Go through the entries one line at a time, and gather every line that has the word "VStr".

====

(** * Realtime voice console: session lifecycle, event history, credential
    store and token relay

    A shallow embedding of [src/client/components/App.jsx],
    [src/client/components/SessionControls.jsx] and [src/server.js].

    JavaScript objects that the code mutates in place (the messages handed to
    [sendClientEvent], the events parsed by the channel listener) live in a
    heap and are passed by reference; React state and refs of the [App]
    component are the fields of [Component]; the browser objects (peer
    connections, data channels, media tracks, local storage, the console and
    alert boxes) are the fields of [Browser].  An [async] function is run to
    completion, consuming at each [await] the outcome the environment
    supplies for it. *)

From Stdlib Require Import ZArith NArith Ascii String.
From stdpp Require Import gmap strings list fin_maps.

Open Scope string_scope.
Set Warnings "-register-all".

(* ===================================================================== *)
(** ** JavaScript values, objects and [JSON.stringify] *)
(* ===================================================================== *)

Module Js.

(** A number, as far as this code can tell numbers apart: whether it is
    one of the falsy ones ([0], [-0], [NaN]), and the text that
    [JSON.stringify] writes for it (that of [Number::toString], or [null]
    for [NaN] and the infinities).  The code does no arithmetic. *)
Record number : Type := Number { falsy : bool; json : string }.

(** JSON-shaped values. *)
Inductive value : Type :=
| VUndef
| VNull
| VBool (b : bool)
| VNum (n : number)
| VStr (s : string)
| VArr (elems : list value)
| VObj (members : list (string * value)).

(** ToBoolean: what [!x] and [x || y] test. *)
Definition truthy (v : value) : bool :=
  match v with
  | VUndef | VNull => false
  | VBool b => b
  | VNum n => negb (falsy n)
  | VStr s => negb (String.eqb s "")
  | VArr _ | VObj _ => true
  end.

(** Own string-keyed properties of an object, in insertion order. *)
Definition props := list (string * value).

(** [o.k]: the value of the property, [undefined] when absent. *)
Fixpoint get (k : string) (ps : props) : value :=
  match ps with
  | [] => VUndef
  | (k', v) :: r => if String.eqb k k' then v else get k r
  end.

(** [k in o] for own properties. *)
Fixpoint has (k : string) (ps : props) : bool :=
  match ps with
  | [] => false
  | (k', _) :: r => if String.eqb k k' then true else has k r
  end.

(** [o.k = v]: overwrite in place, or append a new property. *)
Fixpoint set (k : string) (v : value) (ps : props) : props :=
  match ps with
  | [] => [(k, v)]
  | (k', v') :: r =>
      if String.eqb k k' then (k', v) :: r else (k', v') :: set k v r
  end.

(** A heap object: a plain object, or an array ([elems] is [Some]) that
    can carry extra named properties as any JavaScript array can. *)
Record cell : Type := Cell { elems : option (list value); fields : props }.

====

▸ Answer section:
| VStr (s : string)
  | VStr s => negb (String.eqb s "")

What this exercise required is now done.